With the new release, the company has moved to adopt Spark, which provides a faster, more interactive experience for the user and the capability to iterate more quickly. The company also announced that it has 150 customers. “This release underscores our commitment to innovation with our ability to address the data preparation needs of everyone in the organization, regardless of their technical skills, their analytic use cases, and the types or volumes of data they experience,” says Prakash Nanduri, co-founder and CEO of Paxata.
Trifacta, meanwhile, has also moved beyond MapReduce. Its support for an in-memory Spark engine now enables users to work and train sample data sets interactively. “It allows you to get much more interactive rates than you would normally get by pushing into a batch system like MapReduce,” Trifacta co-founder and CTO Sean Kandel says. “Also, by maintaining the data in memory, you can run lots of interactive algorithms over it, which is good for us in terms of how we do data profiling and for driving predictive interaction.”
Other vendors within the Hadoop community area also adopting Spark, including Tableau Software. Tableau this week announced that it’s released a new data connector for Spark SQL, one of the Apache Spark data engines.
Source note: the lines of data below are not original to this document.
(* ===== verification/CpSigner.v ===== *)
(** * The signer of the control plane's certificates

    Models [build_signer_from_args], [FileCaSigner], [TpmCaSigner],
    [TpmRemoteSigner] and [invoke_tpm_sign] of
    [crates/nixfleet-control-plane/src/auth/issuance.rs].  [Issuance] takes a
    signer as a certificate and the key pair it makes for one issuance; here is
    where both come from.  rcgen is the class [SignerFormats]; the program of the
    TPM and the temporary file are answered by the class [TpmEnv], by the number
    of questions asked before. *)

From S2P Require Import Prelude RustStd Proto HostTypes Verify HostKey Issuance FileSystem.
From stdpp Require Import pretty.

(** rcgen: a key pair from a PEM text or from a public key and a signing
    function ([RemoteKeyPair]), the parameters of a certificate, and the
    certificate they make with a key pair. *)
Class SignerFormats `{Pki} := {
  key_pair_from_pem : string -> result CaKey string;
  key_pair_from_remote : list u8 -> (string -> option (list u8)) -> result CaKey string;
  CaParams : Type;
  ca_params_from_pem : string -> result CaParams string;
  self_signed : CaParams -> CaKey -> result CaCert string;
}.

(** How the invocation of the program ends. *)
Inductive TpmRun :=
| NoTempfile (e : string)
| TempfileNotWritten (e : string)
| NotInvoked (e : string)
| Exited (success : bool) (status stdout stderr : string).

Class TpmEnv := tpm_run : nat -> string -> string -> TpmRun.   (* the program, the message *)

Definition u8s_of (s : string) : list u8 :=
  (fun c => Z.of_nat (nat_of_ascii c)) <$> String.list_ascii_of_string s.

(** The error of a call as a value. *)
Definition attempt {A} (m : FileM A) : FileM (result A string) := fun w =>
  match m w with
  | (Returned r, w) => (Returned (Ok r), w)
  | (Panicked, w) => (Panicked, w)
  | (OutOfFuel, w) => (OutOfFuel, w)
  end.

(** The parts of the two implementations of [dyn CaSigner]. *)
Inductive Signer `{Pki} :=
| FileCaSigner (key_path : string) (issuer_cert : CaCert)
| TpmCaSigner (pubkey_uncompressed : list u8) (sign_wrapper_path : string) (issuer_cert : CaCert).

Section signers.
Context {Cr : Crypto} {P : Pki} {E : OsEnv} {Sf : SignerFormats} {T : TpmEnv}.

(** ** The TPM *)

Definition invoke_tpm_sign (n : nat) (wrapper msg : string) : result string string :=
  match tpm_run n wrapper msg with
  | NoTempfile e => Err ("create tpm-sign tempfile: " +:+ e)
  | TempfileNotWritten e => Err ("write tpm-sign tempfile: " +:+ e)
  | NotInvoked e => Err ("invoke tpm-sign wrapper " +:+ wrapper +:+ ": " +:+ e)
  | Exited success status stdout stderr =>
      if success then Ok stdout
      else Err ("tpm-sign wrapper " +:+ wrapper +:+ " exited " +:+ status +:+ ": stderr=" +:+ stderr)
  end.

(** [TpmRemoteSigner::sign]: an error is logged and becomes [RingUnspecified].
    The DER of 64 bytes does not panic. *)
Definition tpm_sign (n : nat) (wrapper msg : string) : option (list u8) :=
  match invoke_tpm_sign n wrapper msg with
  | Err _ => None
  | Ok raw =>
      match der_encode_ecdsa_p256_sig (u8s_of raw) with
      | Returned (Ok der) => Some der
      | _ => None
      end
  end.

Definition remote_key_pair (pubkey_uncompressed : list u8) (wrapper : string) : FileM CaKey :=
  n ← fm_ask id;
  in_context "rcgen from_remote (TPM)" (key_pair_from_remote pubkey_uncompressed (tpm_sign n wrapper)).

Definition tpm_signer_from_paths (ca_cert_path tpm_pubkey_raw_path sign_wrapper_path : string)
    : FileM Signer :=
  pubkey ← fs_read tpm_pubkey_raw_path;
  pubkey_raw ← read_or "read TPM pubkey " tpm_pubkey_raw_path pubkey;
  if negb (String.length pubkey_raw =? 64) then
    fm_bail ("TPM pubkey expected 64 bytes (raw P-256 X||Y), got " +:+ pretty (String.length pubkey_raw))
  else
    let pubkey_uncompressed := 4%Z :: u8s_of pubkey_raw in
    cert ← fs_read_to_string ca_cert_path;
    ca_cert_pem ← read_or "read issuance CA cert " ca_cert_path cert;
    key_pair ← remote_key_pair pubkey_uncompressed sign_wrapper_path;
    ca_params ← in_context "parse issuance CA cert PEM" (ca_params_from_pem ca_cert_pem);
    issuer_cert ← in_context "self-sign issuer via TPM at startup" (self_signed ca_params key_pair);
    mret (TpmCaSigner pubkey_uncompressed sign_wrapper_path issuer_cert).

(** ** The key file *)

Definition file_signer_from_paths (ca_cert_path ca_key_path : string) : FileM Signer :=
  cert ← fs_read_to_string ca_cert_path;
  ca_cert_pem ← read_or "read fleet CA cert " ca_cert_path cert;
  key ← fs_read_to_string ca_key_path;
  ca_key_pem_raw ← read_or "read fleet CA key " ca_key_path key;
  ca_key_pem ← in_context "extract private-key block from fleet CA key PEM"
                 (extract_private_key_pem_block ca_key_pem_raw);
  ca_key ← in_context "parse fleet CA key PEM" (key_pair_from_pem ca_key_pem);
  ca_params ← in_context "parse fleet CA cert PEM" (ca_params_from_pem ca_cert_pem);
  issuer_cert ← in_context "rebuild fleet CA from PEM (rcgen quirk)" (self_signed ca_params ca_key);
  mret (FileCaSigner ca_key_path issuer_cert).

Definition file_key_pair (key_path : string) : FileM CaKey :=
  key ← fs_read_to_string key_path;
  raw ← read_or "read fleet CA key " key_path key;
  pem ← in_context "extract CA key PEM block" (extract_private_key_pem_block raw);
  in_context "parse fleet CA key PEM" (key_pair_from_pem pem).

(** ** [dyn CaSigner] *)

Definition signer_issuer (s : Signer) : CaCert :=
  match s with FileCaSigner _ c | TpmCaSigner _ _ c => c end.

Definition signer_key_pair (s : Signer) : FileM CaKey :=
  match s with
  | FileCaSigner key_path _ => file_key_pair key_path
  | TpmCaSigner pubkey wrapper _ => remote_key_pair pubkey wrapper
  end.

(** The signer as one issuance sees it. *)
Definition signer_at (s : Signer) (w : FileWorld) : CaSigner :=
  MkCaSigner _ _ (signer_issuer s)
    match (signer_key_pair s w).1 with Returned r => r | _ => Err "" end.

(** Errors are logged. *)
Definition build_signer_from_args (cert_path : string)
    (tpm_pubkey_raw tpm_sign_wrapper fleet_ca_key : option string) : FileM (option Signer) :=
  match tpm_pubkey_raw, tpm_sign_wrapper, fleet_ca_key with
  | Some pub_raw, Some wrapper, _ =>
      r ← attempt (tpm_signer_from_paths cert_path pub_raw wrapper);
      mret match r with Ok s => Some s | Err _ => None end
  | None, None, Some key_path =>
      r ← attempt (file_signer_from_paths cert_path key_path);
      mret match r with Ok s => Some s | Err _ => None end
  | _, _, _ => mret None
  end.

End signers.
It also announced that is has qualified for the Spark certification program run by Databricks, the commercial entity behind the open source phenomenon.
These are not the last Hadoop ISVs you’ll see moving to Spark, which has built a tremendous amount of momentum since coming onto the scene just 18 months ago. “Spark is winning,” Platfora’s Schlampp says. “I don’t know if you’ve noticed, but there’s a huge watershed of developers that have been going from the other big data open source projects and started to develop on Spark. The number of commits to the other open source big data projects within the Hadoop ecosystem has gone down dramatically and the commits to the Spark project has shot up dramatically.”